Honda developed the Civic Tourer with the brief “it ticks every box”. Practicality is the major focus point for dealers, in particular the amount of boot space.
Honda is confident there is a growing market for C-segment estate models, as D-segment registrations across volume brands have dipped. Ford and Vauxhall take the lion’s share of the market with estate models of the Focus and Astra, but Honda will be fighting against models such as the Kia Cee’d SW for a 10% segment share.
Honda’s sales plan is to continue offering 0% PCP offers from £239 to tempt buyers. It will also be offering its five-year care package, which includes warranty, servicing and roadside assist for £499.
Honda believes the Civic Tourer will sell 3,800 units in the UK. Retail customers will take the lead, with 2,100 cars going to private buyers and the rest going to company car drivers.
The range in the UK is simple, with the choice of two engines – a 1.8-litre VTEC petrol or a 1.6-litre i-DTEC diesel – and the choice of four trim levels.
The middle trim levels SE Plus and SR will take the majority of sales and the diesel engine will be the most popular. Honda took a while to catch up with other European competitors with a smaller capacity diesel engine, but its arrival means dealers can compete. It’s really strong, with smooth performance and plenty of power, as well as offering a tax-friendly CO2 output of 99g/km and 817 miles on one tank of fuel.
The Japanese brand is moving back to more brand-orientated advertising and its ‘inner beauty’ campaign for the Civic Tourer started appearing on television at the start of February. Honda is also hoping that entering a 300bhp Civic Tourer as its car for the 2014 British Touring Car Championships will also attract some attention.
Honda is aiming the car at younger families likely to be downsizing from D-segment estates to the C-segment as its primary market. The secondary market will be empty nesters, who are also downsizing and want something practical, but which still features premium features from the models they used to drive.
The boot space on offer is impressive, with 624 litres available when the rear seats are up or 1,668 litres with all the seats folded flat.
The front end is carried over from the hatch and everything from the B-pillar back is new, extending the rear space by 235mm. Estate cars can sometimes look a bit like they’ve been ‘cut and shut’, but the designers have managed to create a design on the Civic Tourer that flows well.
Other practical features in the boot include storage for the tonneau cover, which solves the problem of having it roll around in the boot or leaving it in a garage when the Civic Tourer is being used for its load-lugging capabilities.

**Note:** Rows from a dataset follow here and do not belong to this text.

(** Along any run of a gate — arrivals from any sockets with any keys and contents,
    sockets reset, retired, reassigned and exchanged, in any order — the published keys strictly
    increase, so nothing rolls the published book back; and the gate's invariant holds
    throughout: the evidence window stays within 64 entries and 1 MiB with its bytes accounted
    exactly, and every counter stays in range. *)
Theorem published_keys_strictly_increase d count g0 ns g :
  gate_new d count = Ok g0 -> gate_run g0 ns g ->
  StronglySorted Z.lt ns /\
  int_key g.(last_published) = last ns /\
  evidence_entries g <= MAX_EVIDENCE_ENTRIES /\
  evidence_bytes g = total_bytes g.(evidence).(entries) /\
  evidence_bytes g <= MAX_EVIDENCE_BYTES /\ gate_wf g.
Proof.
  intros Hnew Hrun. destruct (gate_new_wf d count g0 Hnew) as (Hg & _ & Hl & _ & _).
  destruct (gate_run_props g0 ns g Hg Hrun) as (Hw & Hs & _ & Hlast).
  destruct (wf_ledger g Hw) as [H1 H2 H3 _ _].
  split_and!; try done. rewrite Hlast, Hl. by destruct (last ns).
Qed.

(** ** First arrival wins *)

Section race.
(** The venue's frames: one content per key, each within the evidence limit. *)
Context (content : Z -> CandidateProjection)
  (content_small : forall n, projection_len (content n) <= MAX_EVIDENCE_PROJECTION_BYTES).

(** The calling protocol: present an arrival, and commit it when it was admitted to publish. *)
Fixpoint deliver (g : PoolGate) (arrivals : list (nat * Z)) : list PoolVerdict * PoolGate :=
  match arrivals with
  | [] => ([], g)
  | (s, n) :: rest =>
      let '(v, g1) := gate_admit g s (Some (Integer n)) (content n) in
      let g2 := match v with VPublish => committed g1 s (Integer n) | _ => g1 end in
      let '(vs, g3) := deliver g2 rest in
      (v :: vs, g3)
  end.

(** The race, without a gate: an arrival publishes exactly when it beats every earlier one. *)
Fixpoint race (best : option Z) (arrivals : list (nat * Z)) : list PoolVerdict :=
  match arrivals with
  | [] => []
  | (_, n) :: rest =>
      match best with
      | None => VPublish :: race (Some n) rest
      | Some m => match m ?= n with
                  | Lt => VPublish :: race (Some n) rest
                  | Eq => VDuplicate :: race best rest
                  | Gt => VStale :: race best rest
                  end
      end
  end.

(** Each socket is one of the pool's and delivers its own keys in order. *)
Fixpoint in_session_order (lasts : list (option Z)) (arrivals : list (nat * Z)) : Prop :=
  match arrivals with
  | [] => True
  | (s, n) :: rest =>
      match lasts !! s with
      | Some (Some m) => m <= n
      | Some None => True
      | None => False
      end /\ in_session_order (<[s := Some n]> lasts) rest
  end.

Definition session_record (last : option Z) (r : SocketRecord) : Prop :=
  r.(last_key) = Integer <$> last /\ r.(replaced) = false.

Record race_state (g : PoolGate) (best : option Z) (lasts : list (option Z)) : Prop := {
  race_wf : gate_wf g;
  race_armed : g.(degraded) = None;
  race_best : g.(last_published) = Integer <$> best;
  race_sockets : Forall2 session_record lasts g.(sockets);
  race_content : Forall (fun e => exists n, e = (Integer n, content n)) g.(evidence).(entries)
}.

Lemma race_history best r n m sem : session_record m r ->
  (forall k, m = Some k -> k <= n) -> orders_within_session sem = true ->
  history_violation sem (Integer <$> best) r (Integer n) = None.
Proof.
  intros [Hk Hr] Hle Hs. unfold history_violation. rewrite Hk, Hr.
  destruct m as [k|]; [|done]. specialize (Hle k eq_refl).
  change (Integer <$> Some k) with (Some (Integer k)). cbn iota.
  rewrite classify_key_order by done. destruct (Z.compare_spec k n); done || lia.
Qed.

Lemma observed_race g best lasts s r m n : race_state g best lasts ->
  g.(sockets) !! s = Some r -> lasts !! s = Some m -> (forall k, m = Some k -> k <= n) ->
  race_state (observed g s r (Integer n) (content n)) best (<[s := Some n]> lasts).
Proof.
  intros [Hw Ha Hb Hs Hc] Hr Hm Hle.
  pose proof (Forall2_lookup_lr _ _ _ _ _ _ Hs Hm Hr) as [Hk Hrep].
  destruct (observed_fields g s r (Integer n) (content n)) as (_ & El & Ed & _).
  split.
  - apply observed_wf; try done. by exists n.
  - by rewrite Ed.
  - by rewrite El.
  - unfold observed. rewrite Hk.
    assert (Hsame : m = Some n -> session_record (Some n) r) by (by intros ->).
    destruct (is_newer _) eqn:En.
    + destruct (evidence_for _ _); simpl; apply Forall2_insert; done.
    + assert (m = Some n) as ->.
      { destruct m as [k|]; [|done]. specialize (Hle k eq_refl).
        change (Integer <$> Some k) with (Some (Integer k)) in En.
        rewrite classify_key_order in En by apply Hw.
        destruct (Z.compare_spec k n); subst; done || lia. }
      rewrite list_insert_id by done. by destruct (evidence_for _ _).
  - assert (He : forall g', g'.(evidence) = g.(evidence) ->
             Forall (fun e => exists n, e = (Integer n, content n)) g'.(evidence).(entries))
      by (by intros g' ->).
    assert (Hrec : evidence_for g.(evidence) (Integer n) = None ->
      Forall (fun e => exists n, e = (Integer n, content n))
        (ledger_record g.(evidence) (Integer n) (content n)).(entries)).
    { intros E. destruct (ledger_record_spec g.(evidence) (Integer n) (content n)
        (wf_ledger g Hw) E (content_small n)) as (_ & _ & kept & [pre Hpre] & -> & _).
      rewrite Hpre in Hc. apply Forall_app in Hc as [_ Hc]. apply Forall_app. split; [done|].
      constructor; [by exists n|constructor]. }
    unfold observed. destruct (evidence_for g.(evidence) (Integer n)) eqn:E;
      destruct (is_newer _); simpl; auto.
Qed.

The seats fold flat and it is possible to remove a panel in the bottom of the boot to increase storage space for bulkier objects, such as washing machines. Customers can buy a rear adaptive damper system as a £550 option to make the car more stable under heavy loads.
Customers looking for advanced safety features that would come with more premium D-segment models can opt for a £780 pack on SE models and upwards which includes City-Brake Active System, forward collision warning, high beam support system, lane departure warning, speed sign recognition system, blind spot information and cross traffic monitor. A second safety pack, available as an option on the EX Plus models for £2,500, includes all the automated safety features as well as automatic cruise control and collision mitigation braking system, in place of the City Brake Active System.
What’s been said about the Honda Civic
The Civic Tourer’s huge and versatile load space, comfortable ride and strong yet frugal diesel engine are impressive, but like-for-like it is somewhat overpriced against its competitors.
The Civic Tourer excels as an estate, offering a huge, practical boot, a good drive and enough room for a family of four to get comfy inside. It also provides a decent amount of standard kit, and the diesel will prove cheap to run. However, it’s up against some very strong competition.
The Civic Tourer has a huge boot and comfortable ride, but its high price and confusing dashboard mean it’s not for everyone. Limited choice of engines could put off some buyers.